**WORK INSTRUCTION**
Look below for the line holding "assert (0 < 2 ^ (e'" and the line holding "Section TokenCache.". Transcribe exactly those lines and all lines between them, nothing more.

Start of Block

Lemma units_product ma ea mb eb :
  - unit_exp <= ea -> - unit_exp <= eb -> - unit_exp <= ea + eb ->
  units (S754_finite false ma ea) * units (S754_finite false mb eb) = Zpos ma * Zpos mb * 2 ^ (ea + eb + unit_exp) * U.
Proof.
  intros H1 H2 H3. cbn [units].
  replace (Zpos ma * 2 ^ (ea + unit_exp) * (Zpos mb * 2 ^ (eb + unit_exp)))
    with (Zpos ma * Zpos mb * (2 ^ (ea + unit_exp) * 2 ^ (eb + unit_exp))) by ring.
  rewrite <- (Z.mul_assoc _ _ U). f_equal. unfold U. rewrite <- !Z.pow_add_r by (unfold unit_exp in *; lia). f_equal. lia.
Qed.

(** The exact sum that is rounded. *)
Lemma sum_round ma ea mb eb (ez := Z.min ea eb) (z := Zpos ma * 2 ^ (ea - ez) + Zpos mb * 2 ^ (eb - ez)) :
  2 ^ 52 <= Zpos ma < 2 ^ 53 -> 2 ^ 52 <= Zpos mb < 2 ^ 53 -> - unit_exp <= ea <= 800 -> - unit_exp <= eb <= 800 ->
  fadd (S754_finite false ma ea) (S754_finite false mb eb) = binary_round_aux 53 1024 false z ez loc_Exact
  /\ 2 ^ 52 <= z /\ Z.max ea eb <= ez + (Z.log2 z - 52) <= Z.max ea eb + 1.
Proof.
  intros H1 H2 H3 H4. unfold unit_exp in *. set (d := Z.max ea eb - ez).
  assert (Hz : 2 ^ (52 + d) <= z < 2 ^ (52 + d + 2)).
  { rewrite (Z.pow_add_r 2 (52 + d)), (Z.pow_add_r 2 52) by lia. unfold z.
    assert (1 <= 2 ^ (ea - ez) <= 2 ^ d) by (split; [lia|apply Z.pow_le_mono_r; lia]).
    assert (1 <= 2 ^ (eb - ez) <= 2 ^ d) by (split; [lia|apply Z.pow_le_mono_r; lia]).
    assert (2 ^ (ea - ez) = 2 ^ d \/ 2 ^ (eb - ez) = 2 ^ d) by (destruct (Z.max_spec ea eb) as [[? E]|[? E]]; unfold d; rewrite E; tauto).
    set (x := 2 ^ d) in *. set (y := 2 ^ (ea - ez)) in *. set (w := 2 ^ (eb - ez)) in *. change (2 ^ 2) with 4. nia. }
  pose proof (log2_between z (52 + d) ltac:(lia) Hz) as Hl.
  assert (2 ^ 52 <= 2 ^ (52 + d)) by (apply Z.pow_le_mono_r; lia).
  split_and!; [|lia..].
  unfold SFadd, cond_Zopp. rewrite !shl_align_value by lia. fold ez. fold z. destruct z as [|p|] eqn:Ez; [lia| |lia].
  cbn [binary_normalize]. unfold binary_round, shl_align. rewrite digits2_log2, fexp_normal by lia.
  destruct (_ - 53) eqn:Ed; [done|done|lia].
Qed.

Lemma units_sum ma ea mb eb (ez := Z.min ea eb) :
  - unit_exp <= ea -> - unit_exp <= eb ->
  (Zpos ma * 2 ^ (ea - ez) + Zpos mb * 2 ^ (eb - ez)) * 2 ^ (ez + unit_exp)
  = units (S754_finite false ma ea) + units (S754_finite false mb eb).
Proof.
  intros H1 H2. cbn [units]. rewrite Z.mul_add_distr_r, <- !Z.mul_assoc, <- !Z.pow_add_r by lia.
  do 2 f_equal; f_equal; lia.
Qed.

Section Operations.
Context (la ha lb hb : Z) (a b : float64).
Context (Ha : normal la ha a) (Hb : normal lb hb b) (Hla : - unit_exp <= la) (Hlb : - unit_exp <= lb).

Lemma fmul_bounds :
  - unit_exp <= la + lb -> ha + hb <= 800 ->
  normal (la + lb + 52) (ha + hb + 54) (fmul a b) /\ 2 ^ 52 * (U * units (fmul a b)) <= (2 ^ 52 + 1) * (units a * units b).
Proof.
  intros Hlo Hhi. destruct a as [s| | |s m e]; cbn in Ha; try done; destruct b as [s'| | |s' m' e']; cbn in Hb; try done; subst.
  - cbn. split; [done|lia].
  - destruct Hb as (-> & ? & ?). cbn. split; [done|lia].
  - destruct Ha as (-> & ? & ?). cbn. split; [done|]. lia.
  - destruct Ha as (-> & Hm & He), Hb as (-> & Hm' & He').
    destruct (product_round m m') as [Hz Hl]; [done..|]. unfold unit_exp in *.
    cbn [SFmul xorb]. rewrite Pos2Z.inj_mul. split.
    + destruct (round_aux_bounds (Zpos m * Zpos m') (e + e') loc_Exact) as [Hn _]; [unfold unit_exp in *; lia..|].
      eapply normal_weaken; [exact Hn|lia|lia].
    + rewrite units_product by (unfold unit_exp; lia).
      pose proof (round_aux_upper (Zpos m * Zpos m') (e + e') loc_Exact) as Hu. unfold unit_exp in *.
      specialize (Hu ltac:(lia) ltac:(lia) ltac:(lia)). assert (0 < U) by done. nia.
Qed.

Lemma fmul_whole k :
  k <= 2 ^ 52 -> - unit_exp <= la + lb -> ha + hb <= 800 -> k * U * U <= units a * units b -> k * U <= units (fmul a b).
Proof.
  intros Hk2 Hlo Hhi Hk. assert (HU : 0 < U) by done.
  destruct a as [s| | |s m e]; cbn in Ha; try done; destruct b as [s'| | |s' m' e']; cbn in Hb; try done; subst.
  - cbn [units] in Hk. cbn. nia.
  - destruct Hb as (-> & ? & ?). cbn [units] in Hk. cbn. nia.
  - destruct Ha as (-> & ? & ?). cbn [units] in Hk. cbn. nia.
  - destruct Ha as (-> & Hm & He), Hb as (-> & Hm' & He').
    destruct (product_round m m') as [Hz Hl]; [done..|].
    rewrite units_product in Hk by (unfold unit_exp in *; lia).
    cbn [SFmul xorb]. rewrite Pos2Z.inj_mul. apply round_aux_whole; try (unfold unit_exp in *; lia). nia.
Qed.

Lemma fadd_bounds :
  ha <= 800 -> hb <= 800 ->
  normal (Z.min la lb) (Z.max ha hb + 2) (fadd a b) /\ 2 ^ 52 * units (fadd a b) <= (2 ^ 52 + 1) * (units a + units b).
Proof.
  intros Hha Hhb. pose proof (units_nonneg a). pose proof (units_nonneg b).
  destruct a as [s| | |s m e]; cbn in Ha; try done; destruct b as [s'| | |s' m' e']; cbn in Hb; try done; subst.
  - by split.
  - destruct Hb as (-> & ? & ?). cbn [SFadd]. split; [|lia]. cbn. split_and!; try done; lia.
  - destruct Ha as (-> & ? & ?). cbn [SFadd]. split; [|lia]. cbn. split_and!; try done; lia.
  - destruct Ha as (-> & Hm & He), Hb as (-> & Hm' & He').
    destruct (sum_round m e m' e') as (-> & Hz & Hl); [done..|lia|lia|]. rewrite <- units_sum by lia. unfold unit_exp in *. split.
    + destruct (round_aux_bounds (Zpos m * 2 ^ (e - Z.min e e') + Zpos m' * 2 ^ (e' - Z.min e e')) (Z.min e e') loc_Exact) as [Hn _];
        [unfold unit_exp in *; lia..|]. eapply normal_weaken; [exact Hn|lia|lia].
    + apply round_aux_upper; unfold unit_exp in *; lia.
Qed.

Lemma fadd_whole k :
  k <= 2 ^ 52 -> ha <= 800 -> hb <= 800 -> k * U <= units a + units b -> k * U <= units (fadd a b).
Proof.
  intros Hk2 Hha Hhb Hk.
  destruct a as [s| | |s m e]; cbn in Ha; try done; destruct b as [s'| | |s' m' e']; cbn in Hb; try done; subst.
  - done.
  - destruct Ha as (-> & ? & ?). cbn [SFadd]. cbn [units] in *. lia.
  - destruct Ha as (-> & Hm & He), Hb as (-> & Hm' & He').
    destruct (sum_round m e m' e') as (-> & Hz & Hl); [done..|lia|lia|]. rewrite <- units_sum in Hk by lia.
    apply round_aux_whole; unfold unit_exp in *; (done || lia).
Qed.

Lemma fdiv_bounds :
  units b <> 0 -> - unit_exp + 53 <= la - hb -> ha - lb <= 800 ->
  normal (la - hb - 53) (ha - lb) (fdiv a b) /\ 2 ^ 52 * (units b * units (fdiv a b)) <= (2 ^ 52 + 1) * (units a * U).
Proof.
  intros Hb0 Hlo Hhi. destruct a as [s| | |s m e]; cbn in Ha; try done; destruct b as [s'| | |s' m' e']; cbn in Hb; try done; subst.
  - destruct Hb as (-> & ? & ?). cbn. split; [done|lia].
  - destruct Ha as (-> & Hm & He), Hb as (-> & Hm' & He'). unfold unit_exp in *.
    assert (Z.log2 (Zpos m) = 52) by (apply Z.log2_unique; lia). assert (Z.log2 (Zpos m') = 52) by (apply Z.log2_unique; lia).
    cbn [SFdiv xorb]. unfold SFdiv_core_binary. rewrite !Zdigits2_log2 by lia.
    replace (Z.min _ _) with (e - e' - 53) by (unfold fexp, emin; lia). replace (e - e' - (e - e' - 53)) with 53 by lia.
    rewrite Z.shiftl_mul_pow2 by lia. pose proof (Z_div_mod (Zpos m * 2 ^ 53) (Zpos m') ltac:(lia)) as Hq.
    destruct (Z.div_eucl _ _) as [q r]. destruct Hq as [Hq Hr].
    assert (2 ^ 52 <= q < 2 ^ (52 + 2)) by nia. pose proof (log2_between q 52 ltac:(lia) ltac:(lia)). split.
    + destruct (round_aux_bounds q (e - e' - 53) (new_location (Zpos m') r)) as [Hn _]; [unfold unit_exp in *; lia..|].
      eapply normal_weaken; [exact Hn|lia|lia].
    + pose proof (round_aux_upper q (e - e' - 53) (new_location (Zpos m') r)) as Hu.
      specialize (Hu ltac:(lia) ltac:(unfold unit_exp; lia) ltac:(lia)). set (f := binary_round_aux _ _ _ _ _ _) in *.
      cbn [units]. unfold unit_exp in *.
      replace (Zpos m * 2 ^ (e + 300) * U) with (Zpos m * 2 ^ 53 * (2 ^ (e' + 300) * 2 ^ (e - e' - 53 + 300)))
        by (unfold U, unit_exp; rewrite <- !Z.mul_assoc, <- !Z.pow_add_r by lia; f_equal; f_equal; lia).
      assert (0 < 2 ^ (e' + 300)) by lia. assert (0 < 2 ^ (e - e' - 53 + 300)) by lia.
      set (x := 2 ^ (e' + 300)) in *. set (y := 2 ^ (e - e' - 53 + 300)) in *.
      assert (Zpos m' * q <= Zpos m * 2 ^ 53) by lia.
      transitivity (Zpos m' * x * ((2 ^ 52 + 1) * (q * y))); [nia|].
      transitivity ((2 ^ 52 + 1) * (Zpos m' * q * (x * y))); [lia|]. apply Z.mul_le_mono_nonneg_l; [lia|].
      apply Z.mul_le_mono_nonneg_r; lia.
Qed.
End Operations.
(* ===== verification/TokenCache.v ===== *)
(** * The retry token cache

    Models [ssu2/wire/token_cache.go]. A cache maps the string form of a UDP
    address to the token issued to it. Clock readings ([time.Now], [time.Since])
    and the bytes read from the system's random source are arguments of the
    operations; [UDPAddr] and [UDPAddr.String] are parameters. *)

From Stdlib Require Import ZArith Lia.
From Stdlib Require Import Strings.Byte.
From stdpp Require Import base numbers list gmap strings.
From S2P Require Import Prelude Block.

#[local] Open Scope Z_scope.

Section TokenCache.

(** [net.UDPAddr] and its [String] method. *)
Context {UDPAddr : Type} (String_ : UDPAddr -> string).

(** ** Data *)

Record TokenEntry := mkTokenEntry {
  Value : bytes;
  Address : UDPAddr;
  CreatedAt : Z;
}.

Context {R : GoRange string TokenEntry}.

Record TokenCache := mkTokenCache {
  tokens : gmap string TokenEntry;
  ttl : Z;
  maxSize : Z;
}.

Inductive TokenError :=
| ENilAddress
| ETokenGenerationFailed.

Definition MaxTokenCacheSize : Z := 10000.

(** ** Operations *)

Definition NewTokenCache (t : Z) : TokenCache :=
  mkTokenCache ∅ (if t <=? 0 then 60 * Second else t) MaxTokenCacheSize.

Definition NewTokenCacheWithMaxSize (t size : Z) : TokenCache :=
  let tc := NewTokenCache t in
  if 0 <? size then mkTokenCache (tokens tc) (ttl tc) size else tc.

Definition set_tokens (tc : TokenCache) (m : gmap string TokenEntry) : TokenCache :=
  mkTokenCache m (ttl tc) (maxSize tc).

Definition evictOldestLocked (tc : TokenCache) : TokenCache :=
  match scan_oldest CreatedAt (go_range (tokens tc)) None with
  | Some (oldestKey, _) => set_tokens tc (delete oldestKey (tokens tc))
  | None => tc
  end.

(** [GenerateToken]: [rnd] is what the random source delivers ([None] is its
    error), [now] the clock read for the expiry test and [now'] the one read
    for the new token. *)
Definition GenerateToken (tc : TokenCache) (addr : option UDPAddr) (rnd : option bytes)
    (now now' : Z) : TokenCache * result TokenError bytes :=
  match addr with
  | None => (tc, Err ENilAddress)
  | Some addr =>
      let addrStr := String_ addr in
      let fresh :=
        match rnd with
        | None => (tc, Err ETokenGenerationFailed)
        | Some tokenValue =>
            let tc := if maxSize tc <=? Z.of_nat (size (tokens tc))
                      then evictOldestLocked tc else tc in
            (set_tokens tc (<[addrStr := mkTokenEntry tokenValue addr now']> (tokens tc)),
             Ok tokenValue)
        end in
      match tokens tc !! addrStr with
      | Some existingToken =>
          if time_sub now (CreatedAt existingToken) <=? ttl tc
          then (tc, Ok (Value existingToken)) else fresh
      | None => fresh
      end
  end.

End of Block

**TASK OUTPUT**
      assert (0 < 2 ^ (e' + 300)) by lia. assert (0 < 2 ^ (e - e' - 53 + 300)) by lia.
      set (x := 2 ^ (e' + 300)) in *. set (y := 2 ^ (e - e' - 53 + 300)) in *.
      assert (Zpos m' * q <= Zpos m * 2 ^ 53) by lia.
      transitivity (Zpos m' * x * ((2 ^ 52 + 1) * (q * y))); [nia|].
      transitivity ((2 ^ 52 + 1) * (Zpos m' * q * (x * y))); [lia|]. apply Z.mul_le_mono_nonneg_l; [lia|].
      apply Z.mul_le_mono_nonneg_r; lia.
Qed.
End Operations.
(* ===== verification/TokenCache.v ===== *)
(** * The retry token cache

    Models [ssu2/wire/token_cache.go]. A cache maps the string form of a UDP
    address to the token issued to it. Clock readings ([time.Now], [time.Since])
    and the bytes read from the system's random source are arguments of the
    operations; [UDPAddr] and [UDPAddr.String] are parameters. *)

From Stdlib Require Import ZArith Lia.
From Stdlib Require Import Strings.Byte.
From stdpp Require Import base numbers list gmap strings.
From S2P Require Import Prelude Block.

#[local] Open Scope Z_scope.

Section TokenCache.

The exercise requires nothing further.